_Data supplied_
※

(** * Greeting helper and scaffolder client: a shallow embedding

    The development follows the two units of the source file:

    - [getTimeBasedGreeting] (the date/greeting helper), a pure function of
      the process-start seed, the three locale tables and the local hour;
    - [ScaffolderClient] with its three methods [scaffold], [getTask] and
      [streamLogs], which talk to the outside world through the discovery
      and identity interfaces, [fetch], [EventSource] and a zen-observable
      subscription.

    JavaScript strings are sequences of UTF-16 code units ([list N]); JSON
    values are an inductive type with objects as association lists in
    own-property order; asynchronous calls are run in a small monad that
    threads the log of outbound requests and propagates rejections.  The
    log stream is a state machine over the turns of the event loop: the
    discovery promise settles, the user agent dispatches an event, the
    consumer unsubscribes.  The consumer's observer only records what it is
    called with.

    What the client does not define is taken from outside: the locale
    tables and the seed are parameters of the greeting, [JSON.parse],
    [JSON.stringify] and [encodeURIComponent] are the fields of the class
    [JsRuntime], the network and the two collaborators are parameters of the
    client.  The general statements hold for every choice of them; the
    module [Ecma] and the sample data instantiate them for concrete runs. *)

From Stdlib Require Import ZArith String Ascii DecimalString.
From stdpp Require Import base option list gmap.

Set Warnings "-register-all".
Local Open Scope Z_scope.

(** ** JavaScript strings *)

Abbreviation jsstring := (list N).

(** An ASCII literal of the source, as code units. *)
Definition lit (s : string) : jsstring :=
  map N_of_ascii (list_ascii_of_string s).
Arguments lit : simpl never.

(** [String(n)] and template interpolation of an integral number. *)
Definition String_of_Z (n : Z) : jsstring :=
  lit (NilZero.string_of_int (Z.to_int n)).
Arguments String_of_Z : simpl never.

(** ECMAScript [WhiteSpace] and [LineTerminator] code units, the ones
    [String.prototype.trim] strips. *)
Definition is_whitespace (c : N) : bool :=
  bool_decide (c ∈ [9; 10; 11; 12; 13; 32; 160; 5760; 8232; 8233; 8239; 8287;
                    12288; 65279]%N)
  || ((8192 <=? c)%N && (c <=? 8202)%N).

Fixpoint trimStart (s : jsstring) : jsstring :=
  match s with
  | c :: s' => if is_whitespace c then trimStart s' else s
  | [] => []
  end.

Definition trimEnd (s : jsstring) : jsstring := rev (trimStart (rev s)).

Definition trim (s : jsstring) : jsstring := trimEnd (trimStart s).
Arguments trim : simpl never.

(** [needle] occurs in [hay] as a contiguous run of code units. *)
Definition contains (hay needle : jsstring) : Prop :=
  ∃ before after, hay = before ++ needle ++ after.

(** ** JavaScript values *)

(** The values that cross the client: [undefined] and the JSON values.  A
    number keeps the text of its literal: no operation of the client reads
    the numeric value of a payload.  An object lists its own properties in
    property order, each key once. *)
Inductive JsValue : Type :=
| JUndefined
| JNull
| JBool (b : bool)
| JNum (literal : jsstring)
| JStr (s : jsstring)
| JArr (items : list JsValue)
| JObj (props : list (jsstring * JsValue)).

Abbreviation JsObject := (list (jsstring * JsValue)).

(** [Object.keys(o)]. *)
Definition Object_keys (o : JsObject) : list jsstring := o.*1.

※

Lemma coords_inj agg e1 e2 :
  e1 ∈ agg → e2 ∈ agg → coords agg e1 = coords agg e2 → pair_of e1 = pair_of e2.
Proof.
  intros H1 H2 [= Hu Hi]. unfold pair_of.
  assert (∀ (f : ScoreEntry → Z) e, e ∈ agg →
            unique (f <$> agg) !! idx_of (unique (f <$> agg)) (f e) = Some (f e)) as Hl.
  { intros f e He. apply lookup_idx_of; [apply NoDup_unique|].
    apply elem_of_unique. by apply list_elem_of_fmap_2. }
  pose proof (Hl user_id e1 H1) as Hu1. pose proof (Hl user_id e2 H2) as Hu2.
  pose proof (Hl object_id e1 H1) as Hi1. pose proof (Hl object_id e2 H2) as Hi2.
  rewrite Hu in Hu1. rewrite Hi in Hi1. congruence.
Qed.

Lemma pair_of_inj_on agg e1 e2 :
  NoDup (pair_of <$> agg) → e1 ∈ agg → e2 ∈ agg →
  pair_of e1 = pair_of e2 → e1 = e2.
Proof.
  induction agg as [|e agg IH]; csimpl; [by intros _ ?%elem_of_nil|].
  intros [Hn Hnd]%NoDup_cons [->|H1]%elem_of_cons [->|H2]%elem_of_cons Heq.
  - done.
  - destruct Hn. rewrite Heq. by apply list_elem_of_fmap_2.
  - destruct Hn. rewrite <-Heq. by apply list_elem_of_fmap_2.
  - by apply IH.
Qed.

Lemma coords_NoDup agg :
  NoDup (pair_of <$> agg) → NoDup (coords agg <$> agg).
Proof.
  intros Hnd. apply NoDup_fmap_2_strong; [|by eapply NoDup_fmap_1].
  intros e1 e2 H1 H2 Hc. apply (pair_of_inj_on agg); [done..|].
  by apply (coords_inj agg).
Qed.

※

_What to work on_
Scan the entries above and copy each line where "Require" occurs.

_Answer area_
From Stdlib Require Import ZArith String Ascii DecimalString.
From stdpp Require Import base option list gmap.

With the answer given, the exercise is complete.